If I steal your car, I’ve stolen something you bought using money you made from the sweat of your brow. If I enslave you, I cut out the middle man as it were. I don’t have to steal your car to get what was yours, I steal your labor directly. It’s more efficient. More ruthless.

In America, slavery belonged to the south where it worked the fields mostly. Picking cotton and cutting sugar cane were labor intensive work back before machinery showed up. If a plantation owner had to pay for labor (never mind a fair wage for that labor), their profits would have been wafer thin if they’d had any at all. The whole point of slavery is you get the work done — and you make your money — without having to worry about the cost of labor. Sure, sure — you still have to feed and house that labor but, since they’re slaves anyway, it’s not like you have to make their food or housing decent.

Since slaves aren’t technically human to the slaver (even calling slaves three-fifths of a regular white person was an over-statement to them made solely to cut the Electoral College deal), he can not only steal their labor but every other facet of their lives too. The slaver can see the slave’s children like calves or lambs to be separated from their parents and sold off individually.

If I steal your labor, I steal a big part of you — of who you are and why you’re here. You may think your purpose in life is to live happily. I think your purpose is to pick my cotton and keep the mint juleps flowing — for free. If I win that fight and force you to work for me, for nothing, you will have no way even to earn your way to freedom. I will know that you will be my slave forever.

The fact is, slavery was very good for the Confederacy’s agrarian economy. “If the Confederacy had been a separate nation, it would have ranked as the fourth richest in the world at the start of the Civil War.” Without slavery, the south couldn’t produce cotton cheaply. That is no justification for slavery. But it was to the south.
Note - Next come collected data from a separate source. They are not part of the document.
(** * Verification of lib-settings/settings.c (dovecot-core)

    A shallow embedding of the configuration file reader
    [settings_read_i] and of its helpers ([get_bool], [get_uint],
    [expand_environment_vars], [parse_setting_from_defs],
    [fix_relative_path], [settings_add_include], [settings_include]),
    followed by the properties of the reader.

    Conventions of the embedding:
    - a C string ([const char *]) is a [string]; the end of the string
      stands for the terminating NUL.  A physical line handed out by
      [i_stream_read_next_line] is cut at its first NUL byte ([c_str])
      before any scanning, as every [*p != '\0'] test of the source does;
    - [int] variables ([skip], [sections], [root_section],
      [last_section_line]) are [Z]; [unsigned int linenum] is a [Z] that
      wraps at 2^32 and is printed through [%d];
    - the file system, glob(3), getenv(3) and the two consumer callbacks
      are parameters of the reader (records [world] and [callbacks]);
    - every callback invocation is appended to the ghost list [calls], and
      every classified logical line to the ghost list [events]. *)

From Stdlib Require Import String Ascii List ZArith Lia Bool Arith.
From Stdlib Require Import DecimalString.
Import ListNotations.

Local Open Scope string_scope.
Local Open Scope Z_scope.

(** ** Characters and C string helpers *)

Definition NUL : ascii := Ascii.zero.
Definition TAB : ascii := "009"%char.

(** [#define IS_WHITE(c) ((c) == ' ' || (c) == '\t')] *)
Definition IS_WHITE (c : ascii) : bool :=
  Ascii.eqb c " " || Ascii.eqb c TAB.

(** The C string stored in a buffer: everything before the first NUL. *)
Fixpoint c_str (buf : string) : string :=
  match buf with
  | EmptyString => EmptyString
  | String c rest => if Ascii.eqb c NUL then EmptyString else String c (c_str rest)
  end.

(** [*s], with the terminating NUL at the end of the string. *)
Definition head_char (s : string) : ascii :=
  match s with
  | EmptyString => NUL
  | String c _ => c
  end.

Fixpoint last_char (s : string) : option ascii :=
  match s with
  | EmptyString => None
  | String c EmptyString => Some c
  | String _ rest => last_char rest
  end.

(** All characters but the last one ([line[len-1] = '\0']). *)
Fixpoint drop_last (s : string) : string :=
  match s with
  | EmptyString => EmptyString
  | String _ EmptyString => EmptyString
  | String c rest => String c (drop_last rest)
  end.

(** [while (IS_WHITE( *line )) line++;] *)
Fixpoint skip_white (s : string) : string :=
  match s with
  | String c rest => if IS_WHITE c then skip_white rest else s
  | EmptyString => EmptyString
  end.

(** [len = strlen(line); while (IS_WHITE(line[len-1])) len--; line[len] = '\0';]
    on a line that holds a non-white character.  On a line made of white
    characters only the loop of the source would read [line[-1]]; the callers
    below never pass such a line (see [trim_continuation]). *)
Fixpoint rtrim (s : string) : string :=
  match s with
  | EmptyString => EmptyString
  | String c rest =>
      match rtrim rest with
      | EmptyString => if IS_WHITE c then EmptyString else String c EmptyString
      | r => String c r
      end
  end.

(** [strchr(s, c)]: the text before the first [c] and the suffix that starts
    at this [c]; [None] when [c] does not occur. *)
Fixpoint strchr (s : string) (c : ascii) : option (string * string) :=
  match s with
  | EmptyString => None
  | String d rest =>
      if Ascii.eqb d c then Some (EmptyString, s)
      else match strchr rest c with
           | Some (pre, suf) => Some (String d pre, suf)
           | None => None
           end
  end.

(** [strrchr(s, c)], returned as the prefix of [s] up to and including the
    last [c] (all that [fix_relative_path] uses of it). *)
Fixpoint strrchr_prefix (s : string) (c : ascii) : option string :=
  match s with
  | EmptyString => None
  | String d rest =>
      match strrchr_prefix rest c with
      | Some pre => Some (String d pre)
      | None => if Ascii.eqb d c then Some (String d EmptyString) else None
      end
  end.

(** [t_strcut(s, c)]: the prefix of [s] before the first [c], all of [s]
    when there is none. *)
Fixpoint t_strcut (s : string) (c : ascii) : string :=
  match s with
  | EmptyString => EmptyString
  | String d rest => if Ascii.eqb d c then EmptyString else String d (t_strcut rest c)
  end.

(** [s + n] for [n <= strlen(s)]. *)
Fixpoint str_drop (n : nat) (s : string) : string :=
  match n, s with
  | O, _ => s
  | S n', String _ rest => str_drop n' rest
  | S _, EmptyString => EmptyString
  end.

(** [str_begins_with(s, prefix)] *)
Definition str_begins_with (s pre : string) : bool := String.prefix pre s.

(** [%d] of an [int]. *)
Definition dec (z : Z) : string := NilZero.string_of_int (Z.to_int z).

(** Conversion of a 32-bit [unsigned int] to [int] (two's complement). *)
Definition int_of_uint (u : Z) : Z :=
  if u <? 2 ^ 31 then u else u - 2 ^ 32.

(** [linenum++] on an [unsigned int]. *)
Definition uint_incr (u : Z) : Z := (u + 1) mod 2 ^ 32.

(** [tolower] on the ASCII letters, for [strcasecmp]. *)
Definition ascii_tolower (c : ascii) : ascii :=
  let n := nat_of_ascii c in
  if ((65 <=? n) && (n <=? 90))%nat then ascii_of_nat (n + 32) else c.

Fixpoint str_tolower (s : string) : string :=
  match s with
  | EmptyString => EmptyString
  | String c rest => String (ascii_tolower c) (str_tolower rest)
  end.

(** [strcasecmp(a, b) == 0] *)
Definition strcasecmp_eq (a b : string) : bool :=
  String.eqb (str_tolower a) (str_tolower b).

(** ** Value coercers *)

(** A coercer returns either the value it would store through its result
    pointer, or the error message; on an error the pointer is not written. *)
Inductive coerced (A : Type) : Type :=
| Stored (v : A)
| Invalid (msg : string).
Arguments Stored {A} v.
Arguments Invalid {A} msg.

Definition get_bool (value : string) : coerced bool :=
  if strcasecmp_eq value "yes" then Stored true
  else if strcasecmp_eq value "no" then Stored false
  else Invalid ("Invalid boolean: " ++ value).

(** *** The [%i] conversion of sscanf(3)

    Modelled from the C library's documentation: white space is skipped, an
    optional sign is read, then the longest run of digits in the base chosen
    by the prefix ([0x]/[0X]: 16, [0]: 8, otherwise 10).  Text after the
    number is left unread and does not make the conversion fail; [0x] with
    no hexadecimal digit after it is not a number.  The result
    is clamped to the range of [long] (64 bits) as strtol(3) does and then
    stored into the [int], keeping its low 32 bits. *)

Definition isspace (c : ascii) : bool :=
  let n := nat_of_ascii c in
  ((n =? 32) || ((9 <=? n) && (n <=? 13)))%nat.

Fixpoint skip_space (s : string) : string :=
  match s with
  | String c rest => if isspace c then skip_space rest else s
  | EmptyString => EmptyString
  end.

(** The value of [c] as a digit of base [base], when it is one. *)
Definition digit_value (base : Z) (c : ascii) : option Z :=
  let n := Z.of_nat (nat_of_ascii c) in
  let v :=
    if (48 <=? n) && (n <=? 57) then Some (n - 48)
    else if (97 <=? n) && (n <=? 102) then Some (n - 87)
    else if (65 <=? n) && (n <=? 70) then Some (n - 55)
    else None in
  match v with
  | Some d => if d <? base then Some d else None
  | None => None
  end.

(** Reads the longest run of digits; [None] when there is no digit. *)
Fixpoint scan_digits (base : Z) (acc : option Z) (s : string) : option Z :=
  match s with
  | EmptyString => acc
  | String c rest =>
      match digit_value base c with
      | Some d =>
          scan_digits base (Some (match acc with Some a => a * base + d | None => d end)) rest
      | None => acc
      end
  end.

Definition scan_unsigned (s : string) : option Z :=
  match s with
  | String "0" (String x rest) =>
      if Ascii.eqb x "x" || Ascii.eqb x "X" then scan_digits 16 None rest
      else scan_digits 8 (Some 0) (String x rest)
  | _ => scan_digits 10 None s
  end.

Definition LONG_MAX : Z := 2 ^ 63 - 1.
Definition LONG_MIN : Z := - 2 ^ 63.

Definition clamp_long (z : Z) : Z :=
  if z <? LONG_MIN then LONG_MIN else if LONG_MAX <? z then LONG_MAX else z.

(** Storing a [long] into an [int]: the low 32 bits, two's complement. *)
Definition int_of_long (z : Z) : Z :=
  int_of_uint (z mod 2 ^ 32).

(** [sscanf(value, "%i", &num)]: [Some num] when it returns 1. *)
Definition sscanf_i (value : string) : option Z :=
  let s := skip_space value in
  let '(neg, body) :=
    match s with
    | String "-" rest => (true, rest)
    | String "+" rest => (false, rest)
    | _ => (false, s)
    end in
  match scan_unsigned body with
  | Some v => Some (int_of_long (clamp_long (if neg then - v else v)))
  | None => None
  end.

Definition get_uint (value : string) : coerced Z :=
  match sscanf_i value with
  | Some num => if num <? 0 then Invalid ("Invalid number: " ++ value) else Stored num
  | None => Invalid ("Invalid number: " ++ value)
  end.

(** ** Environment expansion *)

Section Environment.

(** [getenv(3)]: the process environment. *)
Variable getenv : string -> option string.

(** The [while] loop of [expand_environment_vars].  [pvalue] is the text
    that starts at the pointer of the same name, [prev] the character just
    before it ([None] when [pvalue == value]), [expanded] the buffer
    [expanded_value].  Every turn consumes at least the ['$'] it found, so
    [fuel] = [strlen(value)] + 1 turns are enough. *)
Fixpoint expand_loop (fuel : nat) (prev : option ascii) (pvalue expanded : string)
  : string :=
  match fuel with
  | O => expanded ++ pvalue
  | S fuel' =>
      match strchr pvalue "$" with
      | None => expanded ++ pvalue               (* str_append(expanded_value, pvalue) *)
      | Some (between, p) =>
          let expanded := expanded ++ between in
          let before_p := match last_char between with
                          | Some c => Some c
                          | None => prev
                          end in
          let at_start_or_white := match before_p with
                                   | None => true          (* p == value *)
                                   | Some c => IS_WHITE c  (* IS_WHITE(p[-1]) *)
                                   end in
          if at_start_or_white && str_begins_with p "$ENV:" then
            match strchr p " " with
            | None =>
                (* var_name = p + 5; pvalue = NULL: nothing more is appended *)
                match getenv (str_drop 5 p) with
                | Some envval => expanded ++ envval
                | None => expanded
                end
            | Some (var, var_end) =>
                (* var_name = t_strdup_until(p + 5, var_end) *)
                let expanded := match getenv (str_drop 5 var) with
                                | Some envval => expanded ++ envval
                                | None => expanded
                                end in
                expand_loop fuel' (last_char var) var_end expanded
            end
          else
            expand_loop fuel' (Some "$"%char) (str_drop 1 p) (expanded ++ "$")
      end
  end.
Ironically, when Eli Whitney invented the cotton gin in 1794, they thought the gin’s ability to comb cotton seeds from cotton bolls would reduce the need for slavery. The opposite happened. While a slave “could pick the seeds out of 10 pounds of cotton in a day. The cotton gin could process 100 pounds in the same time.” The white guys running things planted more cotton. Rather, they had their slaves plant more cotton.
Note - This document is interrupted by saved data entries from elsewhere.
(** Rounding is monotone in the numerator. *)
Lemma magnitude_mono (n n' d : Z) :
  (0 < n <= n')%Z -> (0 < d)%Z -> magnitude n d <= magnitude n' d.
Proof.
  intros Hn Hd.
  pose proof (ilog2_mono n n' d Hn Hd) as Hlg.
  destruct (Z.eq_dec (exponent_of n d) (exponent_of n' d)) as [Heq|Hne].
  - rewrite <- Heq.
    pose proof (significand_mono n n' d (exponent_of n d) Hn Hd) as Hm.
    rewrite Zle_Qle in Hm. pose proof (pow2_pos (exponent_of n d)).
    apply Qmult_le_compat_r; [assumption | lra].
  - pose proof (magnitude_upper n d ltac:(lia) Hd) as Hup.
    pose proof (magnitude_lower n' d ltac:(lia) Hd ltac:(lia)) as Hlo.
    assert (Hpow : 2 ^ (PyFloat.ilog2 n d + 1) <= 2 ^ PyFloat.ilog2 n' d)
      by (apply pow2_mono; lia).
    lra.
Qed.
Lemma truediv_value_cases (a b : Z) (f : spec_float) :
  (0 < b)%Z -> PyFloat.truediv a b = Ok f ->
  (a = 0%Z /\ PyFloat.to_Q f == 0)
  \/ ((0 < a)%Z /\ PyFloat.to_Q f == magnitude a b)
  \/ ((a < 0)%Z /\ PyFloat.to_Q f == - magnitude (- a) b).
Proof.
  intros Hb. unfold PyFloat.truediv.
  replace (b =? 0)%Z with false by (symmetry; apply Z.eqb_neq; lia).
  replace (b <? 0)%Z with false by (symmetry; apply Z.ltb_ge; lia).
  rewrite xorb_false_r, (Z.abs_eq b) by lia.
  destruct (Z.eqb_spec a 0) as [->|Ha0].
  { intros [= <-]. left. split; reflexivity. }
  destruct (PyFloat.round_ratio (a <? 0)%Z (Z.abs a) b) as [g|] eqn:Hg;
    [|discriminate].
  intros [= <-]. right.
  apply round_ratio_some_value in Hg; [|lia|assumption].
  destruct (Z.ltb_spec a 0) as [Hneg|Hpos].
  - right. split; [assumption|]. rewrite Z.abs_neq in Hg by lia. exact Hg.
  - left. split; [lia|]. rewrite Z.abs_eq in Hg by lia. exact Hg.
Qed.

(** [a / b] is monotone in [a] for a positive divisor. *)
Lemma truediv_mono (a a' b : Z) (f f' : spec_float) :
  (0 < b)%Z -> (a <= a')%Z ->
  PyFloat.truediv a b = Ok f -> PyFloat.truediv a' b = Ok f' ->
  PyFloat.to_Q f <= PyFloat.to_Q f'.
Proof.
  intros Hb Hle Hf Hf'.
  destruct (truediv_value_cases a b f Hb Hf)
    as [[Ha ->]|[[Ha ->]|[Ha ->]]];
    destruct (truediv_value_cases a' b f' Hb Hf')
      as [[Ha' ->]|[[Ha' ->]|[Ha' ->]]]; try lia;
    first
      [ lra
      | apply magnitude_mono; [lia | assumption]
      | pose proof (magnitude_mono (- a') (- a) b ltac:(lia) Hb); lra
      | pose proof (magnitude_nonneg a' b ltac:(lia) Hb);
        pose proof (magnitude_nonneg (- a) b ltac:(lia) Hb); lra
      | pose proof (magnitude_nonneg a' b ltac:(lia) Hb); lra
      | pose proof (magnitude_nonneg (- a) b ltac:(lia) Hb); lra ].
Qed.
End Monotone.

Lemma rectangle_to_polygon_normalized_inv
    (x0 y0 width height img_width img_height : Z) (l : list spec_float) :
  rectangle_to_polygon_normalized x0 y0 width height img_width img_height
  = Ok l ->
  exists cx0 cy0 cx1 cy1 : spec_float,
    PyFloat.truediv x0 img_width = Ok cx0
    /\ PyFloat.truediv y0 img_height = Ok cy0
    /\ PyFloat.truediv (x0 + width) img_width = Ok cx1
    /\ PyFloat.truediv (y0 + height) img_height = Ok cy1
    /\ l = [cx0; cy0; cx1; cy0; cx1; cy1; cx0; cy1].
Proof.
  unfold rectangle_to_polygon_normalized.
  destruct (PyFloat.truediv x0 img_width) as [cx0|]; [|discriminate].
  destruct (PyFloat.truediv y0 img_height) as [cy0|]; [|discriminate].
  destruct (PyFloat.truediv (x0 + width) img_width) as [cx1|];
    [|discriminate].
  destruct (PyFloat.truediv (y0 + height) img_height) as [cy1|];
    [|discriminate].
  cbn [rbind]. intros [= <-]. now exists cx0, cy0, cx1, cy1.
Qed.
(** Lines 245-250: the tile's south-west corner, from the base name. *)
Definition tile_coordinates (basename : string) : result (Z * Z) :=
  Py.bind (Py.int (slice basename 1 3)) (fun lat =>
  Py.bind (Py.int (slice basename 4 7)) (fun lon =>
  Py.bind (Py.index basename 0) (fun c0 =>
  let lat := if Ascii.eqb c0 "S" then - lat else lat in
  Py.bind (Py.index basename 3) (fun c3 =>
  let lon := if Ascii.eqb c3 "W" then - lon else lon in
  Ok (lat, lon))))).

Definition set_prop (k : string) (v : prop) (o : Object) : Object :=
  mkObject (name o) (location_x o) (location_y o) (scale_x o) (scale_y o)
           (modifiers o) (number_cuts o) (materials o)
           (filter (fun kv => negb (String.eqb (fst kv) k)) (props o)
              ++ [(k, v)]).

(** [create_terrain_from_hgt(filepath, subdivisions, scale_z, color_scheme)];
    the result is the reference to the new plane. *)
Definition create_terrain_from_hgt (filepath : string) (subdivisions : Z)
    (scale_z : R) (scheme : color_scheme) : M nat :=
  heightmap <- read_heightmap filepath ;;
  let basename := Py.basename filepath in
  coords <- lift (tile_coordinates basename) ;;
  let lat := fst coords in
  let lon := snd coords in
  let width := fst (get_tile_dimensions (IZR lat)) in
  let height := snd (get_tile_dimensions (IZR lat)) in
  plane <- primitive_plane_add ;;
  update_object plane (fun o =>
    mkObject (splitext_root basename)
             (width * IZR lon)%R (height * IZR lat)%R width height
             (modifiers o ++ [mkModifier "Subdivisions" "SUBSURF" "SIMPLE" 2 2])
             (number_cuts o) (materials o) (props o)) ;;
  mode_set "EDIT" ;;
  update_object plane (fun o =>
    mkObject (name o) (location_x o) (location_y o) (scale_x o) (scale_y o)
             (modifiers o) (number_cuts o ++ [subdivisions]) (materials o)
             (props o)) ;;
  mode_set "OBJECT" ;;
  dem_min <- lift (Py.bind (amin heightmap) (fun m => Ok (IZR m))) ;;
  dem_max <- lift (Py.bind (amax heightmap) (fun m => Ok (IZR m))) ;;
  o <- get_object plane ;;
  height_texture <- create_heightmap_texture heightmap (name o) ;;
  material <- create_terrain_material (name o) height_texture dem_min dem_max
                width height scale_z scheme ;;
  update_object plane (fun o =>
    mkObject (name o) (location_x o) (location_y o) (scale_x o) (scale_y o)
             (modifiers o) (number_cuts o) (materials o ++ [material])
             (props o)) ;;
  update_object plane (set_prop "latitude" (PInt lat)) ;;
  update_object plane (set_prop "longitude" (PInt lon)) ;;
  update_object plane (set_prop "dem_min" (PFloat dem_min)) ;;
  update_object plane (set_prop "dem_max" (PFloat dem_max)) ;;
  update_object plane (set_prop "tile_width" (PFloat width)) ;;
  update_object plane (set_prop "tile_height" (PFloat height)) ;;
  ret plane.

(** *** The import operator and the drag-and-drop handler *)

Inductive operator_return : Type :=
| FINISHED
| CANCELLED.

Record ImportHGTDisplacementOperator := mkOperator {
  op_filepath : string;
  op_subdivisions : Z;
  op_scale_z : R;
  op_color_scheme : color_scheme }.

(** [ImportHGTDisplacementOperator.execute(self, context)]. *)
Definition execute (self : ImportHGTDisplacementOperator)
  : M operator_return :=
  setup_3d_views ;;
  terrain <- create_terrain_from_hgt (op_filepath self) (op_subdivisions self)
               (op_scale_z self) (op_color_scheme self) ;;
  select_all_deselect ;;
  select_set_true terrain ;;
  set_active terrain ;;
  ret FINISHED.

(** [HGTImportFileHandler.load(self, context, filepath)]. *)
Definition load (filepath : string) : M operator_return :=
  terrain <- create_terrain_from_hgt filepath 50 1 scheme_default ;;
  ret FINISHED.

(** *** Data flow in the material's node graph *)

(** [depends fuel ls n a]: the value computed by node [n] is fed, through
    the links [ls], by node [a]. *)
Fixpoint depends (fuel : nat) (ls : list Link) (n a : node) : bool :=
  node_eqb n a ||
  match fuel with
  | O => false
  | S fuel' =>
      existsb (fun l => node_eqb (to_node l) n
                        && depends fuel' ls (from_node l) a) ls
  end.

(** What reaches input socket [s] of node [n]. *)
Definition socket_depends (ls : list Link) (n : node) (s : socket)
    (a : node) : bool :=
  existsb (fun l => node_eqb (to_node l) n && socket_eqb (to_socket l) s
                    && depends 15 ls (from_node l) a) ls.

(** *** Reading back what an import left in the scene *)

(** [obj[key]] for the object behind reference [i]. *)
Definition custom_property (h : Host.state) (i : nat) (key : string)
  : option prop :=
  match nth_error (objects h) i with
  | Some o =>
      option_map snd (find (fun kv => String.eqb (fst kv) key) (props o))
  | None => None
  end.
America has always lived with an impossibility at its core — the idea that “all men are created equal” except the ones who are slaves. Not only did we not actually believe that all men were created equal, we did not believe their work was equal either. We’ve always believed that white peoples’ work was worth more than black peoples’ work — even if it was the same damned work.

Once I steal your productivity, your happiness is easy to pick off and destroy. It’s stolen labor that makes slavery “slavery”.